Alejandro makes his living selling fake green cards and Social Security cards to illegal aliens new to Denver. Also known as a Permanent Resident Card, a green card allows non-U.S. citizens to live and work inside the country. Alejandro is not sure how many clients he has served -- "Oh, God," he says, exhaling and rolling his eyes -- or how much money he takes in, but he insists that he's only a middleman working in a much larger process.

Alejandro usually charges $120 for the "chuecos," but today his customer is a reporter posing as a Canadian in desperate need of documents to remain in the United States. Sensing the foreigner's urgency, Alejandro raises his price.

"One-thirty for the [green] card. Forty for the, the..." -- Alejandro struggles for the term "Social Security card" and finally settles on "the other one." The vendor tells his client to provide the correct spelling of his name, a birth date and a signature, as well as a small mug shot taken at the peculiar three-quarters angle used on green cards.

The customer hands over the photo, which was taken earlier in the day at the so-called Mexican flea market at the corner of Eighth Avenue and Federal Boulevard. After thank-yous are exchanged, Alejandro politely apologizes for not approaching his customer sooner. "Your skin," he says, laughing, as he pets his own forearm. "People don't trust you." Alejandro tells the phony Canadian to expect a phone call at home the following day.

The white-skinned applicant is unusual. Mostly, immigrants from Mexico have been coming to visit men like Alejandro at Zuni Plaza and other less frequented outlets for more than ten years, according to agents for the U.S. Immigration and Naturalization Service. The coin-operated laundry is the best-known stop on the "Colorado Pipeline," a conduit that brings people from Mexico across the southwestern border and into the state. As many as 50,000 illegal aliens are estimated to be living in Colorado, according to the INS. Ninety percent of them who look for work will buy chuecos. In October, the INS raided the laundromat and arrested four card-sellers. The peddlers were believed to be collecting $10,000 a week in fees.

The bust was part of a crackdown called "Operation Cleanout," which should be completed by year's end. INS agents promise that the Colorado effort will soon result in mass arrests and at least put a pinch in the steady flow of forged green cards into Denver.

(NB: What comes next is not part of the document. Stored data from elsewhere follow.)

(* ===== verification/Total.v ===== *)
(** * What the decoder makes of any delta of the encoder

    The optimizer may merge what should not be merged, and the delta then does
    not mean the target.  [meant] runs the search and the optimizer and says
    what each window means; [verdict] is what the decoder must make of such
    windows: the first one without a meaning, or with a checksum that is not
    that of its meaning, is an error, and otherwise the meanings are the output.
    The decoder returns exactly the verdict, of every delta of the encoder.  The
    condition of the round trips, [merges_safe], is therefore exact, a COPY
    merged across the source's end is always rejected, and the fuzz target that
    runs the encoder and the decoder over each other passes. *)

From stdpp Require Import base numbers list option.
From Stdlib Require Import ZArith Lia.
From S2P Require Import Prelude Varint AddrCache CodeTable Semantics Header WindowEncoder Source.
From S2P Require Import Secondary WindowDecoder WindowRoundtrip StreamRoundtrip.
From S2P Require Import Kernels Matching Pipeline Delta DeltaCorrect Fuzz.

Local Open Scope Z_scope.
Local Open Scope rust_scope.

(** ** The verdict *)

Section Verdict.
Context `{Adler32}.

(** What decoding windows for the pieces [ts] with the meanings [ms] returns. *)
Fixpoint verdict (ck : bool) (ts : list bytes) (ms : list (option bytes)) : result DecodeError bytes :=
  match ts, ms with
  | t :: ts, Some x :: ms =>
      if ck && negb (compute_adler32 x =? compute_adler32 t)
      then Err (ChecksumMismatch (compute_adler32 t) (compute_adler32 x))
      else let* out := verdict ck ts ms in Ok (x ++ out)
  | _ :: _, None :: _ => Err (InvalidInput SpansBoundary)
  | _, _ => Ok []
  end.

(** What can be told of a decoded window: its length and, with a checksum, its
    checksum. *)
Definition resembles (ck : bool) (t chunk : bytes) : Prop :=
  lenZ chunk = lenZ t /\ (ck = true -> compute_adler32 chunk = compute_adler32 t).

(** Meanings of the length of their pieces. *)
Definition fills (t : bytes) (m : option bytes) : Prop := forall x, m = Some x -> lenZ x = lenZ t.

Lemma verdict_cases ck ts ms :
  Forall2 fills ts ms ->
  match verdict ck ts ms with
  | Ok out => exists chunks, ms = map Some chunks /\ out = concat chunks /\ Forall2 (resembles ck) ts chunks
  | Err _ => True
  | Panic | Diverge => False
  end.
Proof.
  induction 1 as [|t [x|] ts ms Hx _ IH]; cbn [verdict]; [by exists []; split_and!| |done].
  destruct (ck && _) eqn:Hck; [done|].
  destruct (verdict ck ts ms) as [out| | |]; cbn [bind]; try done. destruct IH as (chunks & -> & -> & Hall).
  exists (x :: chunks). split_and!; [done|done|]. constructor; [|done]. split; [by apply Hx|].
  intros ->. simpl in Hck. by apply negb_false_iff, Z.eqb_eq in Hck.
Qed.

Lemma verdict_self ck ts : verdict ck ts (map Some ts) = Ok (concat ts).
Proof.
  induction ts as [|t ts IH]; [done|]. cbn [map verdict]. by rewrite Z.eqb_refl, andb_false_r, IH.
Qed.

Lemma resembles_length ck ts chunks : Forall2 (resembles ck) ts chunks -> lenZ (concat chunks) = lenZ (concat ts).
Proof. induction 1 as [|t ch ts chunks [Hl _] _ IH]; [done|]. cbn [concat]. rewrite !lenZ_app. lia. Qed.

(** Chunks of the right lengths are told apart by what they concatenate to. *)
Lemma resembles_inj ck ts chunks : Forall2 (resembles ck) ts chunks -> concat chunks = concat ts -> chunks = ts.
Proof.
  induction 1 as [|t ch ts chunks [Hl _] _ IH]; [done|]. cbn [concat]. intros Heq.
  apply app_inj_1 in Heq as [-> Hrest]; [|unfold lenZ in *; lia]. by rewrite IH.
Qed.

Lemma verdict_target ck ts ms :
  Forall2 fills ts ms -> verdict ck ts ms = Ok (concat ts) <-> ms = map Some ts.
Proof.
  intros Hf. split; [|intros ->; apply verdict_self]. intros Hv.
  pose proof (verdict_cases ck ts ms Hf) as Hc. rewrite Hv in Hc. destruct Hc as (chunks & -> & Heq & Hall).
  by rewrite (resembles_inj ck ts chunks Hall).
Qed.
End Verdict.

(** ** The decoder *)

Section Stream.
Context {B : Build} `{Adler32Laws} `{CodecLaws}.
Context (source : bytes) (opts : CompressOptions) (Hoo : options_ok opts).

Lemma windows_verdict ws ts ms :
  carried source opts ws ts ms -> forall fuel d out,
  (length ws < fuel)%nat -> ready d (header_of opts) true (concat ws) ->
  lenZ out + lenZ (concat ts) < 2 ^ 63 ->
  match verdict (checksum opts) ts ms with
  | Ok x => exists d', StreamDecoder.decode_windows fuel d source out = Ok (d', source, out ++ x)
  | Err e => StreamDecoder.decode_windows fuel d source out = Err e
  | _ => False
  end.
Proof.
  induction 1 as [|w t m ws ts ms (sw & ops & Hc & Hok & Hlen & Hm & _ & <-) Hws IH];
    intros [|fuel] d out Hf Hd Hl; try (simpl in Hf; lia).
  - destruct (decode_windows_ok (contents:=fun x : bytes => x) (header_of opts) true source [] []
      (Forall2_nil_2 _ _ _) (S fuel) d source out) as (d' & s' & Hdw & _ & ->);
      [simpl; lia|done|done|done|]. exists d'. exact Hdw.
  - cbn [concat] in *. rewrite lenZ_app in Hl. pose proof (lenZ_nonneg (concat ts)). pose proof (lenZ_nonneg t).
    pose proof (carries_fit _ _ _ _ _ _ Hc) as Hfit.
    pose proof (carries_outcome (contents:=fun x : bytes => x) (header_of opts) true source sw (checksum opts)
      ops t w d source out (concat ws) Hc Hok ltac:(lia) Hd eq_refl ltac:(lia)) as Hout.
    cbn [verdict StreamDecoder.decode_windows].
    destruct (exec_ops (selected sw source) [] ops) as [x|] eqn:Hex; [|by rewrite Hout].
    rewrite andb_true_r in Hout. destruct (checksum opts && _); [by rewrite Hout|].
    destruct Hout as (d1 & s1 & -> & Hd1 & ->). cbn [bind].
    pose proof (meaning_length source sw ops x Hok Hfit Hex) as Hxl.
    specialize (IH fuel d1 (out ++ x) ltac:(simpl in Hf; lia) Hd1 ltac:(rewrite lenZ_app; lia)).
    destruct (verdict (checksum opts) ts ms) as [y| | |]; cbn [bind]; try done.
    destruct IH as (d2 & ->). exists d2. by rewrite <- app_assoc.
Qed.

Lemma window_nonempty m w t : window_if source opts m w t -> w <> [].
Proof. intros (sw & ops & (wh & d & i & a & sd & si & sa & l & c & -> & _) & _). done. Qed.
(* ===== verification/HashTests.v ===== *)
(** * The unit tests of the matcher's parts

    The [#[cfg(test)]] modules of [src/src/hash] (rolling.rs, table.rs,
    config.rs) and of [compress/pipeline.rs], translated and run on the model as
    those of the format are, on every CPU and in both build profiles.  The tests
    on buffers of a kilobyte and of a megabyte are settled by the kernels' lemmas
    instead of by running them.  The tests of matching.rs are in [FrontTests]. *)

From stdpp Require Import base numbers list option strings.
From Stdlib Require Import ZArith Lia.
From S2P Require Import Prelude Varint AddrCache CodeTable Semantics Kernels HashTables Matching Emit Pipeline Print FormatTests.

Local Open Scope Z_scope.
Local Open Scope rust_scope.

(** [vec![b; n]] *)
Definition filled (n b : Z) : bytes := replicate (Z.to_nat n) b.

(** The expected result of a call. *)
Definition gives (m : result unit Z) (expected : Z) : test :=
  let* r := m in assert_z r expected.

(** [assert_eq!] on the option a lookup returns. *)
Definition gives_opt (m : result unit (option Z)) (expected : option Z) : test :=
  let* r := m in assert (bool_decide (r = expected)).

Section Tests.
Context {B : Build} (c : cpu).

(** ** rolling.rs *)

Definition small_cksum_basic : test :=
  let little := little_endian c in
  let data := [0x01; 0x02; 0x03; 0x04; 0x05; 0x06] in
  let* ck1 := small_cksum little data in
  let* ck2 := small_cksum_update little data in
  let* s := slice_from data 1 in
  let* val := read_u32_ne little s in
  let* _ := assert_z ck2 (wrap 32 (val * HASH_MULT_32)) in
  assert (negb (ck1 =? ck2)).

Definition small_cksum_all_zeros : test :=
  let data := filled 8 0 in
  let* _ := gives (small_cksum (little_endian c) data) 0 in
  gives (small_cksum_update (little_endian c) data) 0.

Definition large_hash_full_and_rolling : test :=
  let lh := LargeHash_new 9 in
  let data := text "Hello, World! Extra bytes here." in
  let* full := checksum lh data in
  let* rolled := update lh full data in
  let* s := slice_from data 1 in
  let* full2 := checksum lh s in
  assert_z rolled full2.

Definition large_hash_rolling_chain : test :=
  let lh := LargeHash_new 9 in
  let data := text "ABCDEFGHIJKLMNOPQRSTUVWXYZ0123456789" in
  let* h := checksum lh data in
  let* n := sub_w 64 (lenZ data) (look lh) in
  let* _ := for_in (range 0 n) (fun i h =>
      let* s1 := slice_from data (i + 1) in
      let* expected := checksum lh s1 in
      let* s0 := slice_from data i in
      let* h := update lh h s0 in
      let* _ := assert_z h expected in
      Ok h) h in
  Ok tt.

Definition hash_cfg_power_of_two : test :=
  let cfg := HashCfg.new 1000 in
  let* _ := assert (SmallTable.is_power_of_two (HashCfg.size cfg)) in
  let* _ := assert (256 <=? HashCfg.size cfg) in
  assert_z (HashCfg.mask cfg) (HashCfg.size cfg - 1).

Definition hash_cfg_bucket_in_range : test :=
  let cfg := HashCfg.new 1024 in
  each [0; 1; 127; 128; 0xDEADBEEF; 2 ^ 64 - 1] (fun cksum =>
    assert (HashCfg.bucket cfg cksum <? HashCfg.size cfg)).

Definition hash_cfg_size_hashtable_bits : test :=
  each [(8, 3); (9, 3); (1000, 9); (1024, 10); (1025, 10)] (fun '(slots, bits) =>
    assert_z (HashCfg.size_hashtable_bits slots) bits).

Definition comprun_is (data : bytes) (n len_ byte_ : Z) : test :=
  let* (len, byte) := comprun data n in
  let* _ := assert_z len len_ in
  assert_z byte byte_.

Definition comprun_all_same : test := comprun_is (filled 10 0xAA) 10 10 0xAA.

Definition comprun_trailing_run : test := comprun_is [1; 2; 3; 3; 3; 3] 6 4 3.

Definition comprun_no_run : test := comprun_is [1; 2; 3; 4] 4 1 4.

Definition forward_match_identical : test :=
  gives (forward_match c (filled 1024 0x55) (filled 1024 0x55) 1024) 1024.

Definition forward_match_differ_at_start : test := gives (forward_match c [1; 2; 3; 4] [0; 2; 3; 4] 4) 0.

(** [a] and [b] filled with [x], [b[i]] set to [y]. *)
Definition forward_differ (n x i y expected : Z) : test :=
  let a := filled n x in
  let* b := store (filled n x) i y in
  gives (forward_match c a b n) expected.

Definition backward_differ (n x i y expected : Z) : test :=
  let a := filled n x in
  let* b := store (filled n x) i y in
  gives (backward_match c a b n) expected.

Definition forward_match_differ_in_middle : test := forward_differ 100 0xAA 50 0xBB 50.

Definition forward_match_empty : test := gives (forward_match c [] [] 0) 0.

Definition forward_match_simd_boundary : test :=
  each [8; 16; 32; 64; 128] (fun boundary =>
    forward_differ (boundary + 5) 0x42 boundary 0xFF boundary).

Definition forward_match_large : test :=
  let n := Z.shiftl 1 20 in forward_differ n 0x77 (n - 3) 0x99 (n - 3).

Definition backward_match_identical : test :=
  gives (backward_match c (filled 1024 0x55) (filled 1024 0x55) 1024) 1024.

Definition backward_match_differ_at_end : test := gives (backward_match c [1; 2; 3; 4] [1; 2; 3; 0] 4) 0.

Definition backward_match_differ_at_start : test := gives (backward_match c [0; 2; 3; 4] [1; 2; 3; 4] 4) 3.
Lemma dle_D0 (a : Decimal) : dle a D0 = true <-> coef a <= 0.
Proof.
  set (m := Z.min (expo a) 0).
  rewrite (dle_scaled a D0 m) by (unfold m; simpl; lia).
  rewrite scaled_D0. pose proof (scaled_pos a m ltac:(unfold m; lia)). lia.
Qed.

Lemma dge_D0 (a : Decimal) : dle D0 a = true <-> 0 <= coef a.
Proof.
  set (m := Z.min (expo a) 0).
  rewrite (dle_scaled D0 a m) by (unfold m; simpl; lia).
  rewrite scaled_D0. apply scaled_nonneg. unfold m. lia.
Qed.

Lemma dlt_D0 (a : Decimal) : dlt a D0 = true <-> coef a < 0.
Proof.
  set (m := Z.min (expo a) 0).
  rewrite (dlt_scaled a D0 m) by (unfold m; simpl; lia).
  rewrite scaled_D0. pose proof (scaled_nonneg a m ltac:(unfold m; lia)). lia.
Qed.

Lemma dadd_mono (a a' b b' : Decimal) :
  dle a a' = true -> dle b b' = true -> dle (dadd a b) (dadd a' b') = true.
Proof.
  intros Ha Hb.
  set (m := Z.min (Z.min (expo a) (expo a')) (Z.min (expo b) (expo b'))).
  apply (dle_scaled a a' m) in Ha; [|unfold m; lia..].
  apply (dle_scaled b b' m) in Hb; [|unfold m; lia..].
  pose proof (dadd_expo a b). pose proof (dadd_expo a' b').
  apply (dle_scaled _ _ m); [unfold m; lia..|].
  rewrite !dadd_scaled by (unfold m; lia).
  apply round_sig_mono. lia.
Qed.

Lemma dsub_mono_l (a a' b : Decimal) :
  dle a a' = true -> dle (dsub a b) (dsub a' b) = true.
Proof.
  intros Ha. unfold dsub. apply dadd_mono; [assumption | apply dle_refl].
Qed.

Lemma dmul_mono_l (a a' r : Decimal) :
  0 <= coef r -> dle a a' = true -> dle (dmul a r) (dmul a' r) = true.
Proof.
  intros Hr Ha.
  set (m := Z.min (expo a) (expo a')).
  apply (dle_scaled a a' m) in Ha; [|unfold m; lia..].
  pose proof (dmul_expo a r). pose proof (dmul_expo a' r).
  apply (dle_scaled _ _ (m + expo r)); [unfold m; lia..|].
  rewrite !dmul_scaled by (unfold m; lia).
  apply round_sig_mono. rewrite scaled_self. nia.
Qed.

Lemma dmul_coef_nonneg (a r : Decimal) : 0 <= coef a -> 0 <= coef r -> 0 <= coef (dmul a r).
Proof.
  intros Ha Hr. pose proof (dmul_expo a r) as He.
  apply (scaled_nonneg (dmul a r) (expo a + expo r) He).
  rewrite dmul_scaled by lia. apply round_sig_nonneg.
  rewrite !scaled_self. nia.
Qed.

Lemma dadd_increase (acc x : Decimal) :
  normal acc -> 0 <= coef x -> dle acc (dadd acc x) = true.
Proof.
  intros Hn Hx. set (m := Z.min (expo acc) (expo x)).
  pose proof (dadd_expo acc x).
  apply (dle_scaled _ _ m); [unfold m; lia..|].
  rewrite dadd_scaled by (unfold m; lia).
  rewrite <- (normal_round_sig acc m Hn) at 1 by (unfold m; lia).
  apply round_sig_mono.
  pose proof (proj2 (scaled_nonneg x m ltac:(unfold m; lia)) Hx). lia.
Qed.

Still, stopping green-card fraud is not at the top of the INS priority list. John Torres, the assistant director of investigations for the INS in Denver, acknowledged that it ranked fourth, behind prosecuting criminal aliens, stopping smugglers and educating the community about the mission of the INS. Denver is not unique. Torres came here six months ago from Los Angeles, where buying a fake green card is still easier than buying a movie ticket. "Denver is a smaller city, but its problems are relative to scale."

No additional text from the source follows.